**Activity**
Can you restate the lines of the entries below, word for word, from the first one through the line that includes "is the ASCII one."?

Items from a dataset
(** * smart-todo-backend: a shallow embedding of the two Express servers

    The repository holds two deployable servers over a Mongoose [Todo]
    model:

    - variant 1 ([src/unnamed/part_000]): unauthenticated CRUD, list with
      query filters and regular-expression search, toggle (its health
      and subtask-update routes are not embedded);
    - variant 2 ([src/server.js]): registration, login, a bearer-token
      gate in front of every todo route, per-user scoping of the queries.

    Conventions of the embedding.

    - Strings are sequences of ASCII characters ([string]); case folding
      is the ASCII one.
    - A request body is the object after [express.json()] and Mongoose
      casting: every schema field is either absent ([None]) or carries a
      value of the schema's type.  Fields outside the schema are dropped
      by Mongoose's strict mode and do not appear.
    - A collection is the list of its documents in insertion order; the
      position of a document stands for its [_id].
    - [Date.now] and [uuidv4] are oracles stored in the world: the k-th
      call returns the k-th value of the oracle.
    - The persistence layer always answers; the [catch] branches that
      only report a driver failure are not reachable in the model. *)

From Stdlib Require Import List String Ascii ZArith Bool Arith Lia.
From Stdlib Require Import Sorted Permutation.
Import ListNotations.

Set Implicit Arguments.

Local Open Scope string_scope.
Local Open Scope list_scope.

(* ------------------------------------------------------------------ *)
(** ** JavaScript values used by the handlers *)

Module Js.

(** [if (s)] on a query parameter or header: absent and empty strings
    are falsy. *)
Definition truthy (o : option string) : bool :=
  match o with
  | Some s => negb (s =? "")%string
  | None => false
  end.

(** [String.prototype.split] with a one-character separator. *)
Fixpoint split (sep : ascii) (s : string) : list string :=
  match s with
  | EmptyString => [EmptyString]
  | String c s' =>
      if Ascii.eqb c sep then EmptyString :: split sep s'
      else match split sep s' with
           | [] => [String c EmptyString]
           | w :: ws => String c w :: ws
           end
  end.

(** [a?.split(" ")[1]]: [None] stands for [undefined]. *)
Definition second_word (o : option string) : option string :=
  match o with
  | None => None
  | Some s => nth_error (split " " s) 1
  end.

End Js.

(* ------------------------------------------------------------------ *)
(** ** Regular expressions: [new RegExp(search, "i")] and [$regex] *)

Module RegExp.

Inductive regex : Type :=
| Void
| Eps
| Chr (c : ascii)
| Dot
| Cat (r s : regex)
| Alt (r s : regex)
| Star (r : regex).

(** ASCII case folding, as the [i] flag does on ASCII letters. *)
Definition lower (c : ascii) : ascii :=
  let n := nat_of_ascii c in
  if ((65 <=? n) && (n <=? 90))%nat then ascii_of_nat (n + 32) else c.

Definition same_char (ignoreCase : bool) (a b : ascii) : bool :=
  if ignoreCase then Ascii.eqb (lower a) (lower b) else Ascii.eqb a b.

(** [.] matches every character but a line terminator. *)
Definition line_terminator (c : ascii) : bool :=
  Ascii.eqb c "010" || Ascii.eqb c "013".

Fixpoint nullable (r : regex) : bool :=
  match r with
  | Void => false
  | Eps => true
  | Chr _ => false
  | Dot => false
  | Cat r s => nullable r && nullable s
  | Alt r s => nullable r || nullable s
  | Star _ => true
  end.

Fixpoint deriv (ic : bool) (c : ascii) (r : regex) : regex :=
  match r with
  | Void => Void
  | Eps => Void
  | Chr a => if same_char ic a c then Eps else Void
  | Dot => if line_terminator c then Void else Eps
  | Cat r s =>
      if nullable r then Alt (Cat (deriv ic c r) s) (deriv ic c s)
      else Cat (deriv ic c r) s
  | Alt r s => Alt (deriv ic c r) (deriv ic c s)
  | Star r => Cat (deriv ic c r) (Star r)
  end.

(** Some prefix of [s] is matched by [r]. *)
Fixpoint matches_prefix (ic : bool) (r : regex) (s : list ascii) : bool :=
  nullable r ||
  match s with
  | [] => false
  | c :: s' => matches_prefix ic (deriv ic c r) s'
  end.

(** An unanchored match: [r] matches somewhere in [s]. *)
Fixpoint matches_somewhere (ic : bool) (r : regex) (s : list ascii) : bool :=
  matches_prefix ic r s ||
  match s with
  | [] => false
  | _ :: s' => matches_somewhere ic r s'
  end.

**Final answer**
(** * smart-todo-backend: a shallow embedding of the two Express servers

    The repository holds two deployable servers over a Mongoose [Todo]
    model:

    - variant 1 ([src/unnamed/part_000]): unauthenticated CRUD, list with
      query filters and regular-expression search, toggle (its health
      and subtask-update routes are not embedded);
    - variant 2 ([src/server.js]): registration, login, a bearer-token
      gate in front of every todo route, per-user scoping of the queries.

    Conventions of the embedding.

    - Strings are sequences of ASCII characters ([string]); case folding
      is the ASCII one.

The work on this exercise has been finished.